Task brief:
Entries follow. Give back exactly the lines starting at the one containing "e_phnum : Z;" and ending at the one containing "(** The file", and no other lines.

------------------------------------------------------------------------

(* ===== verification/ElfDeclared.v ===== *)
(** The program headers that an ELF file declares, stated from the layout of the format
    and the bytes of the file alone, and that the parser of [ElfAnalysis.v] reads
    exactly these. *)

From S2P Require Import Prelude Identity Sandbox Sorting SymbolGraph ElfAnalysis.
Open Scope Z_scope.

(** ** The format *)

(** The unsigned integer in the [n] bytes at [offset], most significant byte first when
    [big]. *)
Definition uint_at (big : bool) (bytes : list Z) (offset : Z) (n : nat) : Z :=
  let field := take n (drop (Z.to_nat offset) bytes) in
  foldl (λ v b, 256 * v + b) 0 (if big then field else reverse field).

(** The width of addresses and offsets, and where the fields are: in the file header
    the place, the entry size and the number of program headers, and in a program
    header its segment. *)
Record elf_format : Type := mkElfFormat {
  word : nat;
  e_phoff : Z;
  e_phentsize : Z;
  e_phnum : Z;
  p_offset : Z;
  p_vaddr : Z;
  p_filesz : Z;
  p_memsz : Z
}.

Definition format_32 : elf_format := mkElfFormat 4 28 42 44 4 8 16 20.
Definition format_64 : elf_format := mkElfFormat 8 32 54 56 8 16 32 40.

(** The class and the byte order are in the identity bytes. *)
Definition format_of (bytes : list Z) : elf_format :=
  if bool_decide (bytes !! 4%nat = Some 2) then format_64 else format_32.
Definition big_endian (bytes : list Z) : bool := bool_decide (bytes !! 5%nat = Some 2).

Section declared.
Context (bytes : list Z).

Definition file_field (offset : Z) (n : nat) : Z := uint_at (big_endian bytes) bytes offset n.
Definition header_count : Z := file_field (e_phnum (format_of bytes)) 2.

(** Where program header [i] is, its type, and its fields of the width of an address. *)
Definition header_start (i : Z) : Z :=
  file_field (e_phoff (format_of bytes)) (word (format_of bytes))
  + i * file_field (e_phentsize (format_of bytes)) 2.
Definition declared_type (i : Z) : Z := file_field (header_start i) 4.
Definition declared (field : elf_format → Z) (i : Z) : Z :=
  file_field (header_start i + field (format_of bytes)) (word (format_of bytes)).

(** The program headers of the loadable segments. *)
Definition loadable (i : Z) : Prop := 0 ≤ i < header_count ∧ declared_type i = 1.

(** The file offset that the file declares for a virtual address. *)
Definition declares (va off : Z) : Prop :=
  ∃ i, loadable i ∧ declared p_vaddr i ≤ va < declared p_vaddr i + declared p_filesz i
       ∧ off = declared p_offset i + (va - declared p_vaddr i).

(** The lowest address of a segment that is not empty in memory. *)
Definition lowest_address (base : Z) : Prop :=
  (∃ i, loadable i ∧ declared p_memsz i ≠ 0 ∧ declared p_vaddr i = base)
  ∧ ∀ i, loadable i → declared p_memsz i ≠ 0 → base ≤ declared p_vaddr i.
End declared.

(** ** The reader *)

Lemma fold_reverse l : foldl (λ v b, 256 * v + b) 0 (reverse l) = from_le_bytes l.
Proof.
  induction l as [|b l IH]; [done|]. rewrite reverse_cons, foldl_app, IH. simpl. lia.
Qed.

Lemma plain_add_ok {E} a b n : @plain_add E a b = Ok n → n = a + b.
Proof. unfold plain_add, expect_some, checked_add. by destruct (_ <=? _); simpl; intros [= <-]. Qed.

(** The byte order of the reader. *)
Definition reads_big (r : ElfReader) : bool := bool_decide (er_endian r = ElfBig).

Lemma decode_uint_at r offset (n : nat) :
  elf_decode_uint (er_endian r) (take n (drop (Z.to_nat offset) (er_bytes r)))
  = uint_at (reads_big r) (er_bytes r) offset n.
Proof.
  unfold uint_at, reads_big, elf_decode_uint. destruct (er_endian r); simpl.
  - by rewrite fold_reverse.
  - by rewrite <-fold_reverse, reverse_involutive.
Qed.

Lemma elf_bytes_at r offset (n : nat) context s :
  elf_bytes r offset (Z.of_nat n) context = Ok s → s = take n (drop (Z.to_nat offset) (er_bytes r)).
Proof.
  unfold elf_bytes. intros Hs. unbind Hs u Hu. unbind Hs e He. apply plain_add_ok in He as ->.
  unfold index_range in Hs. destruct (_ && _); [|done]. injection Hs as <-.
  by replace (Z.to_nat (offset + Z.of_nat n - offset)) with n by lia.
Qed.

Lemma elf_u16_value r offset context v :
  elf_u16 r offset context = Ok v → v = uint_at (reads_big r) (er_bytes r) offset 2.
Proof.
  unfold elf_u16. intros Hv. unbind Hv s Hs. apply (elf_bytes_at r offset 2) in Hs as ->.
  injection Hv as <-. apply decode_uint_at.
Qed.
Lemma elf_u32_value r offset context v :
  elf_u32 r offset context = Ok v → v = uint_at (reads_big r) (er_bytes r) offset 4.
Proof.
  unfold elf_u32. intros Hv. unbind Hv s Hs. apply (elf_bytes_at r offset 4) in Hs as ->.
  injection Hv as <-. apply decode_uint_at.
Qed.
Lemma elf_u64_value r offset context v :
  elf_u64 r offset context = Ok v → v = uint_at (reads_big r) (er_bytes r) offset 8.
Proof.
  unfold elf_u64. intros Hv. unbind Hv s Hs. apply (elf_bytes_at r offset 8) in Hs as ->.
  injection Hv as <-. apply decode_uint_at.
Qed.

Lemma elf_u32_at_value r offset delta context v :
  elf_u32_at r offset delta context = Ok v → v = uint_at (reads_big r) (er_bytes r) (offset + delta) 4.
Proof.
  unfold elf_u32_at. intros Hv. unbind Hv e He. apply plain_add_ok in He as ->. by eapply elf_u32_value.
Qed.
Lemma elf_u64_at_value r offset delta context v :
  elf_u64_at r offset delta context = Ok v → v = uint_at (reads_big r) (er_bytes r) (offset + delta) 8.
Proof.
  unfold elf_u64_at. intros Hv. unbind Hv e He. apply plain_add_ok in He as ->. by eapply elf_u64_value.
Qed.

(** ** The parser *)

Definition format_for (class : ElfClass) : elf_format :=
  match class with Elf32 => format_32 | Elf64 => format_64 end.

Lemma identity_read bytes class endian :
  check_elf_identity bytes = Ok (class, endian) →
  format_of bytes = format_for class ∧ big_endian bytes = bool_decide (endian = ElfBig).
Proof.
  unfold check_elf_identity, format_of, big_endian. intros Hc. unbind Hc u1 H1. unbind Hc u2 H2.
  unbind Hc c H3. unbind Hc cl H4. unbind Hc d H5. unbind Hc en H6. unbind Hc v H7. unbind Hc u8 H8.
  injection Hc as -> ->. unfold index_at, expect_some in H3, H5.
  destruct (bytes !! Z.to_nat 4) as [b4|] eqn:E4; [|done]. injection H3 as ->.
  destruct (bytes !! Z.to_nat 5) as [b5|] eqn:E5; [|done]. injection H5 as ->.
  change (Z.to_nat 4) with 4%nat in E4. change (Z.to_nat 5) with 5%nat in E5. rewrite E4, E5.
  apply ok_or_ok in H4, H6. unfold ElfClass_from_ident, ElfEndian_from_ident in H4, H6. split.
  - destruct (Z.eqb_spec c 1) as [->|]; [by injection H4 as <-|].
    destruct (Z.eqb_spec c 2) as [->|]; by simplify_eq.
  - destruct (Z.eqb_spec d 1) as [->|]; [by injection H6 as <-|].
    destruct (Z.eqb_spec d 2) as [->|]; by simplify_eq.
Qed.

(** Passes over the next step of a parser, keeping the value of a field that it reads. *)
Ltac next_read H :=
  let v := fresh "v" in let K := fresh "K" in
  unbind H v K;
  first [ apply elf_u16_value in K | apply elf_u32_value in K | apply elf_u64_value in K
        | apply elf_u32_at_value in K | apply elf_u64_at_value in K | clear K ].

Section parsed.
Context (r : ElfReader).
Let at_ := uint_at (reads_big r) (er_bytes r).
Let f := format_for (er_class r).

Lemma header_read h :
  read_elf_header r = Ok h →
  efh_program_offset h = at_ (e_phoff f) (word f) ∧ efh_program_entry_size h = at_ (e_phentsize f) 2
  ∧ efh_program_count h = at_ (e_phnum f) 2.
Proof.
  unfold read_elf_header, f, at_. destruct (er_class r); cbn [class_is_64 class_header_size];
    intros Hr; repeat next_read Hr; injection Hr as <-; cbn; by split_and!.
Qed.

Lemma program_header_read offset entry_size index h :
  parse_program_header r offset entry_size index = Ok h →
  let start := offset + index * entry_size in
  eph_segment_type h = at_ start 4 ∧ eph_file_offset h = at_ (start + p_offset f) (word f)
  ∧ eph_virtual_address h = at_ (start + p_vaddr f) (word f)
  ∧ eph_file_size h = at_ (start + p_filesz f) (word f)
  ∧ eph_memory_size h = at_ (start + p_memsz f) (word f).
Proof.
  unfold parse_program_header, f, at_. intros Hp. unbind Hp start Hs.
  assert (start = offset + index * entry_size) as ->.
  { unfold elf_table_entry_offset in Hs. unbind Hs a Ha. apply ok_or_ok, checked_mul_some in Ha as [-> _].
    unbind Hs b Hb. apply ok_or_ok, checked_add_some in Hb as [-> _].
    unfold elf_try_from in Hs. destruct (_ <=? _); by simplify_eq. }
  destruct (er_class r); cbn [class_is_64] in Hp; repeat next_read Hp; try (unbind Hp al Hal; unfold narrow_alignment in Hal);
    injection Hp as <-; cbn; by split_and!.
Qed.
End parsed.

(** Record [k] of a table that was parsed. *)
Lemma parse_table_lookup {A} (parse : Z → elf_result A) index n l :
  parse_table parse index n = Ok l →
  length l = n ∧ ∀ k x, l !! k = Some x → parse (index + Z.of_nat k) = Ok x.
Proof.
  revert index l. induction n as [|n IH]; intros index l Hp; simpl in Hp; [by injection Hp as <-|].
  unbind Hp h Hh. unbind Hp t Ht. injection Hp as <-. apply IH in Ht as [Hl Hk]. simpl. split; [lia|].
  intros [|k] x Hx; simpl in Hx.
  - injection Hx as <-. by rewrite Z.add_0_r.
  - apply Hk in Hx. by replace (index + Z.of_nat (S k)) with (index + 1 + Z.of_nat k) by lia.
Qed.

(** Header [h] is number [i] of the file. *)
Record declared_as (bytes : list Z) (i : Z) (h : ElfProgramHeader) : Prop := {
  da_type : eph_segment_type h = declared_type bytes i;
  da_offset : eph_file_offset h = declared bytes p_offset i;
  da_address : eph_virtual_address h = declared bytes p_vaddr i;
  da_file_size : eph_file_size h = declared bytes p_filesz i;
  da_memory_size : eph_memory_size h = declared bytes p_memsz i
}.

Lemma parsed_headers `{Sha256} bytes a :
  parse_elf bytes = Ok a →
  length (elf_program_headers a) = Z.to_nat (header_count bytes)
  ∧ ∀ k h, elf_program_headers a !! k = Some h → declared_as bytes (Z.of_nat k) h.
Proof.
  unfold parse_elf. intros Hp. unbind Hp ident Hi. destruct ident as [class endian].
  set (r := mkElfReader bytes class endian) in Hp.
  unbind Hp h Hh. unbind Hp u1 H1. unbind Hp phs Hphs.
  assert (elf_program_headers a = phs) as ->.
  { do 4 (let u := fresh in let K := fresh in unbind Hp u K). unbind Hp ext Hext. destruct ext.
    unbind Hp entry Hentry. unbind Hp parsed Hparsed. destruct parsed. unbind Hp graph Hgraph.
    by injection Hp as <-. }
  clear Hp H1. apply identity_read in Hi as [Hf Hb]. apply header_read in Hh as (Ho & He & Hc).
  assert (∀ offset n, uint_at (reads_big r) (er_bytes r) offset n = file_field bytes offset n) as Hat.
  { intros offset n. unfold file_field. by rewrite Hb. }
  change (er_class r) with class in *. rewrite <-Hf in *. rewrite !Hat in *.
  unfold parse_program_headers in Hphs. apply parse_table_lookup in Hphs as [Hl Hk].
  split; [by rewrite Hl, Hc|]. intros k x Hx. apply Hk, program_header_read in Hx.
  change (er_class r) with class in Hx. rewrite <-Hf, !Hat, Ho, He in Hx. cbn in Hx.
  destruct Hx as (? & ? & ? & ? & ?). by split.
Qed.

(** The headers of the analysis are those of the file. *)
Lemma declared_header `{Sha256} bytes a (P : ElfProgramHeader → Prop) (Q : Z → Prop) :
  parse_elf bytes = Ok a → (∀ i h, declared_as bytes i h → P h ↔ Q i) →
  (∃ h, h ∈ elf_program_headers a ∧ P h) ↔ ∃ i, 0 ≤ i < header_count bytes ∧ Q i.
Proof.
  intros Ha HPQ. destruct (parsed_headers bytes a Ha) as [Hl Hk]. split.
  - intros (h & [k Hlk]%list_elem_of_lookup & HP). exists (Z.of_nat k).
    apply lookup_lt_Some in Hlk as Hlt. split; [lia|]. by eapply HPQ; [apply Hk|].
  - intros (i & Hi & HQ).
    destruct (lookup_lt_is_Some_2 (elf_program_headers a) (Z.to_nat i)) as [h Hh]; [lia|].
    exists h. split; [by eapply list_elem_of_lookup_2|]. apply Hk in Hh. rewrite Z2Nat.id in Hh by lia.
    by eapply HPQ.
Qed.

------------------------------------------------------------------------

Exercise response:
  e_phnum : Z;
  p_offset : Z;
  p_vaddr : Z;
  p_filesz : Z;
  p_memsz : Z
}.

Definition format_32 : elf_format := mkElfFormat 4 28 42 44 4 8 16 20.
Definition format_64 : elf_format := mkElfFormat 8 32 54 56 8 16 32 40.

(** The class and the byte order are in the identity bytes. *)
Definition format_of (bytes : list Z) : elf_format :=
  if bool_decide (bytes !! 4%nat = Some 2) then format_64 else format_32.
Definition big_endian (bytes : list Z) : bool := bool_decide (bytes !! 5%nat = Some 2).

Section declared.
Context (bytes : list Z).

Definition file_field (offset : Z) (n : nat) : Z := uint_at (big_endian bytes) bytes offset n.
Definition header_count : Z := file_field (e_phnum (format_of bytes)) 2.

(** Where program header [i] is, its type, and its fields of the width of an address. *)
Definition header_start (i : Z) : Z :=
  file_field (e_phoff (format_of bytes)) (word (format_of bytes))
  + i * file_field (e_phentsize (format_of bytes)) 2.
Definition declared_type (i : Z) : Z := file_field (header_start i) 4.
Definition declared (field : elf_format → Z) (i : Z) : Z :=
  file_field (header_start i + field (format_of bytes)) (word (format_of bytes)).

(** The program headers of the loadable segments. *)
Definition loadable (i : Z) : Prop := 0 ≤ i < header_count ∧ declared_type i = 1.

(** The file offset that the file declares for a virtual address. *)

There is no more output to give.